*** Opening Data for the task ***

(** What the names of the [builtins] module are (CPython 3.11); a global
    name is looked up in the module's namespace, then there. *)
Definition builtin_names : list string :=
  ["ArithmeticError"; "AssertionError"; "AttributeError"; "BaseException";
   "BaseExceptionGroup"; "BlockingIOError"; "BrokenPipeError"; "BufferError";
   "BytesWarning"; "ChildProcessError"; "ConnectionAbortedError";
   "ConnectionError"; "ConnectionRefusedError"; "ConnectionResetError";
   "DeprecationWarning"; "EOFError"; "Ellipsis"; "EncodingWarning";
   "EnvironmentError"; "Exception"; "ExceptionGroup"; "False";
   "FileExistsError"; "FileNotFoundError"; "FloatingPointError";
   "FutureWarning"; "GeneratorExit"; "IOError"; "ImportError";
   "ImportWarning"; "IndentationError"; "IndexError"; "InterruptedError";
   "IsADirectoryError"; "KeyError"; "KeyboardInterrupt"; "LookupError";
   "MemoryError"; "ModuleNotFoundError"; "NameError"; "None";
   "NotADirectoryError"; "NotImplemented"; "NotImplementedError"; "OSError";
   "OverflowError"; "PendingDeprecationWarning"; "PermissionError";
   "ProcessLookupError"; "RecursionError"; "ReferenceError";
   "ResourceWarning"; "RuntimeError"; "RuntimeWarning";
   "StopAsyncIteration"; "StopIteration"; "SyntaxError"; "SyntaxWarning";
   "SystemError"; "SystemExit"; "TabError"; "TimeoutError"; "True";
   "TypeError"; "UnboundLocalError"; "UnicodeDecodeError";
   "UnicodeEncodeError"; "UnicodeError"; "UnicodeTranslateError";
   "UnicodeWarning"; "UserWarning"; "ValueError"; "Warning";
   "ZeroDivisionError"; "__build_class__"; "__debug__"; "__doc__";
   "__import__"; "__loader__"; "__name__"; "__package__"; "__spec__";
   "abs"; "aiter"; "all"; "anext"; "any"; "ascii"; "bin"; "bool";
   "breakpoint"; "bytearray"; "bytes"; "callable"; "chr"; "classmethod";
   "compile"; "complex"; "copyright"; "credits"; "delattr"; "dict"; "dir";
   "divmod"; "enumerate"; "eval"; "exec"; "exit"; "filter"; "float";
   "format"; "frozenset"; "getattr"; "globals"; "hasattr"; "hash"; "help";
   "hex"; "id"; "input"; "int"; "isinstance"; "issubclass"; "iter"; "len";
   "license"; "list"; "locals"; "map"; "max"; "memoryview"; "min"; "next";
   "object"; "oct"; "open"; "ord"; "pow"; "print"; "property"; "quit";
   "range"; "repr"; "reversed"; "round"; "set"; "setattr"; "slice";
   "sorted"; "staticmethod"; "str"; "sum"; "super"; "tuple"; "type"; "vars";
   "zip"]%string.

*** Closing Data for the task ***

Each record must be restated word for word, including the last line.

## Exercise answer
(** What the names of the [builtins] module are (CPython 3.11); a global
    name is looked up in the module's namespace, then there. *)
Definition builtin_names : list string :=
  ["ArithmeticError"; "AssertionError"; "AttributeError"; "BaseException";
   "BaseExceptionGroup"; "BlockingIOError"; "BrokenPipeError"; "BufferError";
   "BytesWarning"; "ChildProcessError"; "ConnectionAbortedError";
   "ConnectionError"; "ConnectionRefusedError"; "ConnectionResetError";
   "DeprecationWarning"; "EOFError"; "Ellipsis"; "EncodingWarning";
   "EnvironmentError"; "Exception"; "ExceptionGroup"; "False";
   "FileExistsError"; "FileNotFoundError"; "FloatingPointError";
   "FutureWarning"; "GeneratorExit"; "IOError"; "ImportError";
   "ImportWarning"; "IndentationError"; "IndexError"; "InterruptedError";
   "IsADirectoryError"; "KeyError"; "KeyboardInterrupt"; "LookupError";
   "MemoryError"; "ModuleNotFoundError"; "NameError"; "None";
   "NotADirectoryError"; "NotImplemented"; "NotImplementedError"; "OSError";
   "OverflowError"; "PendingDeprecationWarning"; "PermissionError";
   "ProcessLookupError"; "RecursionError"; "ReferenceError";
   "ResourceWarning"; "RuntimeError"; "RuntimeWarning";
   "StopAsyncIteration"; "StopIteration"; "SyntaxError"; "SyntaxWarning";
   "SystemError"; "SystemExit"; "TabError"; "TimeoutError"; "True";
   "TypeError"; "UnboundLocalError"; "UnicodeDecodeError";
   "UnicodeEncodeError"; "UnicodeError"; "UnicodeTranslateError";
   "UnicodeWarning"; "UserWarning"; "ValueError"; "Warning";
   "ZeroDivisionError"; "__build_class__"; "__debug__"; "__doc__";
   "__import__"; "__loader__"; "__name__"; "__package__"; "__spec__";
   "abs"; "aiter"; "all"; "anext"; "any"; "ascii"; "bin"; "bool";
   "breakpoint"; "bytearray"; "bytes"; "callable"; "chr"; "classmethod";
   "compile"; "complex"; "copyright"; "credits"; "delattr"; "dict"; "dir";
   "divmod"; "enumerate"; "eval"; "exec"; "exit"; "filter"; "float";
   "format"; "frozenset"; "getattr"; "globals"; "hasattr"; "hash"; "help";
   "hex"; "id"; "input"; "int"; "isinstance"; "issubclass"; "iter"; "len";
   "license"; "list"; "locals"; "map"; "max"; "memoryview"; "min"; "next";
   "object"; "oct"; "open"; "ord"; "pow"; "print"; "property"; "quit";
   "range"; "repr"; "reversed"; "round"; "set"; "setattr"; "slice";
   "sorted"; "staticmethod"; "str"; "sum"; "super"; "tuple"; "type"; "vars";
   "zip"]%string.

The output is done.